While the literature to date has focused on the prevalence and characteristic patterns of bone bruising associated with ACL injury, little is known about its possible association with other "non-bony" knee injuries. Miller has recently reported an incidence of bone bruising of 45% associated with medial collateral ligament injuries and almost all of the lesions involved the lateral compartment (13). He also provided the only information on resolution to date. While all the lesions appeared to resolve at a year post injury, the majority had done so at 2-4 months.
PATHOLOGY: The most interesting information on bone bruising to date has come from Johnson who recently provided histology on these lesions (14). Biopsied bruises in 10 patients undergoing anterior cruciate reconstruction consistently showed variable degrees of articular cartilage and subchondral bone changes. Chondrocytes in the superficial zone of the articular cartilage had different stages of degeneration including necrosis; there was loss of proteogylcan component of the matrix and variable degrees of osteocyte necrosis in the underlying subchondral bone. This data gives scientific evidence to support the suggestion by other authors that bone bruising may be a precursor of posttraumatic arthritis (12,15).
DISCUSSION: As a recently recognised entity, the natural history of bone bruising is unknown. Assuming that it represents a blunt injury to underlying articular cartilage and subchondral bone, bruising may be a predictor of future cartilage degeneration, even in the absence of a visible articular cartilage injury. Donohue has shown that indirect, blunt trauma to the adult canine articular cartilage produces profound changes in its histologic, biochemical and ultrastructural characteristics, even in the absence of surface disruption (16).Thompson subsequently used the same model to demonstrate that a single transarticular load, producing no visible articular cartilage injury, progressed to osteoarthritic-like histological changes at 6 months (17). The initial concussive blow might exceed a supraphysiologic threshold and lead to progressive chondral damage as suggested by Mankin (18). Additionally, the osseous lesion might heal into a stiffer construction than the previous normal bone. The decreased compliance might then generate greater loads in the articular cartilage, leading to a progressive degeneration of this soft tissue layer (8). The long-term significance of bone bruising demonstrated on MRI in a clinical setting remains to be determined by the presence or absence of degenerative changes in prospective follow-up studies.

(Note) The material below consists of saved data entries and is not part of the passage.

(** What the specification asks of a negative redshift [z]: evaluation
    raises an exception that counts as [InvalidInput], and it does so with
    the world as it found it, no library call having run. *)
Definition rejects_before_background (InvalidInput : exn -> Prop) (z : R)
  : Prop :=
  forall A l0 b0 l_sn b_sn w,
    exists e, InvalidInput e /\
      dipole_mu_physical z A l0 b0 l_sn b_sn w = (w, inl e).

End Notebook.

Arguments dipole_mu_physical {world exn}.
Arguments dipole_map {world exn}.
Arguments dipole_map_demo {world exn}.
Arguments rejects_before_background {world exn}.

(** ** Vocabulary for what is assumed of the libraries

    None of this is notebook code.  It is the mathematics in which the
    contracts of the geometry and tessellation libraries are stated. *)

(** [np.deg2rad]. *)
Definition deg2rad (x : R) : R := x * PI / 180.

Record Vec3 : Type := mkVec3 { vx : R; vy : R; vz : R }.

(** The point of the unit sphere at longitude [l_deg] and latitude
    [b_deg]. *)
Definition unit_vector (c : SkyCoord) : Vec3 :=
  mkVec3 (cos (deg2rad (b_deg c)) * cos (deg2rad (l_deg c)))
         (cos (deg2rad (b_deg c)) * sin (deg2rad (l_deg c)))
         (sin (deg2rad (b_deg c))).

Definition dot (u v : Vec3) : R :=
  vx u * vx v + vy u * vy v + vz u * vz v.

Definition vadd (u v : Vec3) : Vec3 :=
  mkVec3 (vx u + vx v) (vy u + vy v) (vz u + vz v).

Definition vzero : Vec3 := mkVec3 0 0 0.

Definition vsum (vs : list Vec3) : Vec3 := fold_right vadd vzero vs.

(** The great-circle angle between two directions, in radians. *)
Definition great_circle (a b : SkyCoord) : R :=
  acos (dot (unit_vector a) (unit_vector b)).

(** The opposite point of the sphere. *)
Definition antipode (c : SkyCoord) : SkyCoord :=
  mkSkyCoord (l_deg c + 180) (- b_deg c) (frame c).

(** A sky direction has its latitude between the poles. *)
Definition valid_dir (c : SkyCoord) : Prop := -90 <= b_deg c <= 90.

Definition sum (xs : list R) : R := fold_right Rplus 0 xs.

(** [np.mean]: the plain (unweighted) mean of the cell values.  The mean of
    an empty array is not a number: [None] here. *)
Definition mean (xs : list R) : option R :=
  match xs with
  | [] => None
  | _ :: _ => Some (sum xs / INR (length xs))
  end.

(** ** The tessellation

    Not notebook code: the pixel centres of the HEALPix tessellation in the
    ring scheme, the one [hp.pix2ang] uses unless told otherwise, as
    longitude and latitude in degrees ([lonlat=True]).  Rings are numbered
    [1 .. 4 N - 1] from the north; ring [i] lies at height [ring_z N i] and
    holds [4 * ring_width N i] pixels, evenly spaced in azimuth from
    [ring_phi N i 1]; pixels are numbered ring after ring. *)

Module Healpix.

Definition ring_width (N i : nat) : nat :=
  if (i <? N)%nat then i
  else if (i <=? 3 * N)%nat then N
  else (4 * N - i)%nat.

Definition ring_z (N i : nat) : R :=
  if (i <? N)%nat then 1 - INR i * INR i / (3 * INR N * INR N)
  else if (i <=? 3 * N)%nat then (2 * INR N - INR i) * 2 / (3 * INR N)
  else - (1 - INR (4 * N - i) * INR (4 * N - i) / (3 * INR N * INR N)).

Definition ring_shift (N i : nat) : R :=
  if (i <? N)%nat then 1 / 2
  else if (i <=? 3 * N)%nat then (if Nat.odd (i + N) then 1 else 1 / 2)
  else 1 / 2.

Definition ring_phi (N i j : nat) : R :=
  (INR j - ring_shift N i) * PI / (2 * INR (ring_width N i)).

Definition lonlat (z phi : R) : R * R :=
  (phi * 180 / PI, 90 - acos z * 180 / PI).

Definition ring (N i : nat) : list (R * R) :=
  map (fun j => lonlat (ring_z N i) (ring_phi N i j))
      (seq 1 (4 * ring_width N i)).

Definition centres (N : nat) : list (R * R) :=
  flat_map (ring N) (seq 1 (4 * N - 1)).

Definition centre (N ipix : nat) : R * R := nth ipix (centres N) (0, 0).

End Healpix.

(** ** Stand-ins for the libraries

    Small, total, executable-in-principle replacements for astropy and
    healpy, used to instantiate the statements below.  Their world is the log
    of the library calls made so far. *)

Module Stub.

Inductive call : Type :=
| CallDistmod (z : R)
| CallSeparation (a b : SkyCoord)
| CallPix2ang (NSIDE ipix : nat).

Definition world : Type := list call.

Inductive exn : Type :=
| ValueError.

Definition H0 : R := 674 / 10.

Definition c_km_s : R := 299792458 / 1000.

(** Low-redshift Hubble law: luminosity distance [c z / H0] in Mpc, and
    [5 log10 d + 25].  Defined (as Rocq's [ln] is) at every real. *)
Definition mu (z : R) : R := 5 * (ln (c_km_s * z / H0) / ln 10) + 25.

Definition distmod (z : R) : M world exn R :=
  fun w => (w ++ [CallDistmod z], inr (mu z)).

Definition in_range (x : R) : bool :=
  if Rle_dec (-90) x then if Rle_dec x 90 then true else false else false.

(** Great-circle separation; a latitude beyond a pole is refused. *)
Definition separation (a b : SkyCoord) : M world exn R :=
  fun w =>
    (w ++ [CallSeparation a b],
     if (in_range (b_deg a) && in_range (b_deg b))%bool
     then inr (great_circle a b)
     else inl ValueError).

Definition nside2npix (NSIDE : nat) : nat := 12 * NSIDE * NSIDE.

(** Latitude of the two polar rings of base pixels, in degrees. *)
Definition b_cap : R := asin (2 / 3) * 180 / PI.

(** Centres of the twelve base pixels of the HEALPix tessellation, ring by
    ring from the north. *)
Definition base_centre (k : nat) : R * R :=
  match k with
  | 0%nat => (45, b_cap)
  | 1%nat => (135, b_cap)
  | 2%nat => (225, b_cap)
  | 3%nat => (315, b_cap)
  | 4%nat => (0, 0)
  | 5%nat => (90, 0)
  | 6%nat => (180, 0)
  | 7%nat => (270, 0)
  | 8%nat => (45, - b_cap)
  | 9%nat => (135, - b_cap)
  | 10%nat => (225, - b_cap)
  | _ => (315, - b_cap)
  end.

(** The stand-in tessellation cycles through the base pixels. *)
Definition centre (NSIDE ipix : nat) : R * R := base_centre (ipix mod 12).

Definition pix2ang (NSIDE ipix : nat) : M world exn (R * R) :=
  fun w => (w ++ [CallPix2ang NSIDE ipix], inr (centre NSIDE ipix)).

End Stub.

(** ** The rest of the notebook *)

(** *** Cell 2: the toy table *)

(** Columns [z] and [MU] of [pantheon_data]. *)
Definition pantheon_z : list R :=
  [21 / 1000; 15 / 1000; 52 / 1000; 4 / 1000; 26 / 1000].

Definition pantheon_MU : list R :=
  [3486 / 100; 3402 / 100; 3684 / 100; 3151 / 100; 3521 / 100].

(** *** Cell 4: the model curve of the Hubble diagram *)

(** [xs[idx]] and [xs.iloc[idx]] for an array [idx] of positions: the
    elements at these positions, in the order of [idx].  A position past the
    end is an [IndexError], [None] here. *)
Fixpoint take {A : Type} (xs : list A) (idx : list nat) : option (list A) :=
  match idx with
  | [] => Some []
  | i :: idx' =>
      match nth_error xs i, take xs idx' with
      | Some x, Some ys => Some (x :: ys)
      | _, _ => None
      end
  end.

Section HubbleDiagram.

(** [np.argsort]. *)
Variable argsort : list R -> list nat.

(** [z_sorted] and [mu_model_sorted], the two coordinates of the red line:
    both columns are reordered by the one index array
    [z_sorted_indices = np.argsort(pantheon_data['z'])]. *)
Definition sorted_model_curve (z mu_model : list R)
  : option (list R * list R) :=
  let z_sorted_indices := argsort z in
  match take z z_sorted_indices, take mu_model z_sorted_indices with
  | Some z_sorted, Some mu_model_sorted => Some (z_sorted, mu_model_sorted)
  | _, _ => None
  end.

End HubbleDiagram.

(** *** Cells 3 and 5: where a direction is drawn on the Mollweide axes *)

Section Figures.

(** [Longitude.wrap_at(wrap_angle)], both in degrees. *)
Variable wrap_at : R -> R -> R.

(** Cell 3: [(l, b)] handed to [ax.scatter] for a supernova at Galactic
    longitude [l_gal] and latitude [b_gal] (degrees):
    [coords.galactic.l.wrap_at(180*u.deg).radian] and
    [coords.galactic.b.radian]. *)
Definition sn_plot_position (l_gal b_gal : R) : R * R :=
  (deg2rad (wrap_at 180 l_gal), deg2rad b_gal).

End Figures.

(** Cell 5: [(l_rad, b_rad)] handed to [ax.scatter] for an entry [d] of
    [dipoles]: [np.deg2rad(d["l"] - 180)] and [np.deg2rad(d["b"])]. *)
Definition dipole_plot_position (d_l d_b : R) : R * R :=
  (deg2rad (d_l - 180), deg2rad d_b).

(** *** Cell 6: the marker of the dipole direction *)

(** The two angles handed to [hp.projplot]:
    [np.deg2rad(90 - b_dipole_deg)] (theta = 90 - latitude) and
    [np.deg2rad(l_dipole_deg)] (phi = longitude). *)
Definition marker_position (l_dipole_deg b_dipole_deg : R) : R * R :=
  (deg2rad (90 - b_dipole_deg), deg2rad l_dipole_deg).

The high prevalence of bone bruises in ACL injured populations has raised questions about its prognostic implications. Posttraumatic arthritis is well recognised as a complication of nonoperative treatment (19-28). Jacobsen evaluated 43 anterior cruciate insufficient knees and found that after three years 80% had sclerosis and joint space narrowing on x-ray (23). More recently, McDaniel and Dameron retrospectively reviewed 53 knees with documented anterior cruciate ligament insufficiency at a mean follow-up of 10 years (25); 74% had symptoms of arthritis and 20% had significant degenerative changes on x-ray. A more recent evaluation by the same authors revealed an incidence of 37% of profound degenerative changes at 14 years. In Sherman’s study of 127 patients, 65% of patients followed up for 10 years and 83% of those followed for 20 years had significant radiographic degeneration (28). Interestingly, there was a similar degree of x-ray changes in both those with and without meniscectomy. Noyes (26) reported 44% of patients with ACL insufficiency at a mean follow-up of 11 years had significant x-ray deterioration and again showed no statistical difference between those who had meniscectomy and those who did not. There are two possible explanations for this observation. Either initial damage to the articular cartilage is the predominant cause of degeneration, or the chronic instability provoked later injury to those menisci intact at the time of ACL rupture. Both Noyes (29) and Hirshman (30) have described the progressive injury of secondary and tertiary restraints with continuous giving-way episodes. However, the first proposal would support the theory that bone bruising may be a factor in the development of posttraumatic arthritis. Sherman’s observation that knees with ACL/ MCL injury degenerated significantly earlier than those with ACL/ meniscal tear patterns would also lend support to this theory. These patients probably have a more traumatic impact injury, particularly to the lateral compartment and it could be extrapolated that the associated bone bruising may be more extensive as a result.
The commonly held belief that a knee with a chronic ACL injury develops cartilage wear and degeneration because of instability requires further thought. The literature to date shows lack of documentation that ACL reconstruction actually prevents degenerative arthritis (20,22,31-33). Friederich and O’Brien have shown an incidence of radiographic arthritis at 5-10 years after early ACL reconstruction that does not differ from conservatively treated cohorts (22). Daniel (20) prospectively evaluated a large cohort of patients with ACL rupture and found an increased incidence of degenerative changes on x-ray and bone scan in patients with reconstructed knees compared with those treated conservatively. Associated meniscectomy did not influence the incidence of arthrosis. Both these studies would suggest that initial injury to the articular cartilage is the predominant precursor to joint degeneration. However, the cause of posttraumatic arthritis in ACL injured patients is most likely multifactorial. Chronic instability with recurrent meniscal and cartilage injuries in those treated conservatively may accelerate the process but all the above literature would suggest that an initial injury, occult or apparent is the predominant prognostic factor. Johnson’s histological findings suggest that a bone bruise will be an important variable to include in the equation for the risk of arthritis in the future.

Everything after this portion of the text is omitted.